Items from a data source
***

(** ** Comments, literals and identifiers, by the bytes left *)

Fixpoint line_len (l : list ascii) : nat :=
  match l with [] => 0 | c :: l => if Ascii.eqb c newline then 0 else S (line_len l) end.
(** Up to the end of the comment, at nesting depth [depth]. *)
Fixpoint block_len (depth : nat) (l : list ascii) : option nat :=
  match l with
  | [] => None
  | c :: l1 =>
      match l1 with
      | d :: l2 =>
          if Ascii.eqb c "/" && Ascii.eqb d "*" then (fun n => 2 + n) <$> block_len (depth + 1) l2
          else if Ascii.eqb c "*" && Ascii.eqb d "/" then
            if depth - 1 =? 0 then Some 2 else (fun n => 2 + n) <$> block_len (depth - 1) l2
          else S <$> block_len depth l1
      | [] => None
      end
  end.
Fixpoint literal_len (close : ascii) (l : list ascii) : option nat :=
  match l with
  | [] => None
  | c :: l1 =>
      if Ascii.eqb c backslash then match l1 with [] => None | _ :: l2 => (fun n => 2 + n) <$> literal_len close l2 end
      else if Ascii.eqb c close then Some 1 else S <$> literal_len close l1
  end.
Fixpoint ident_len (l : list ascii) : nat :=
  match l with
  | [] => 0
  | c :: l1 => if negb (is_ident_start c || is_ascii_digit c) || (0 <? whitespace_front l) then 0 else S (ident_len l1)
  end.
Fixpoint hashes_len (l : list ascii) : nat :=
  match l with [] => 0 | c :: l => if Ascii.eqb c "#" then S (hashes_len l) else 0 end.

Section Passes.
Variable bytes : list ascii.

***

Working through the records above, copy each line in which "depth" is found.

(** Up to the end of the comment, at nesting depth [depth]. *)
Fixpoint block_len (depth : nat) (l : list ascii) : option nat :=
          if Ascii.eqb c "/" && Ascii.eqb d "*" then (fun n => 2 + n) <$> block_len (depth + 1) l2
            if depth - 1 =? 0 then Some 2 else (fun n => 2 + n) <$> block_len (depth - 1) l2
          else S <$> block_len depth l1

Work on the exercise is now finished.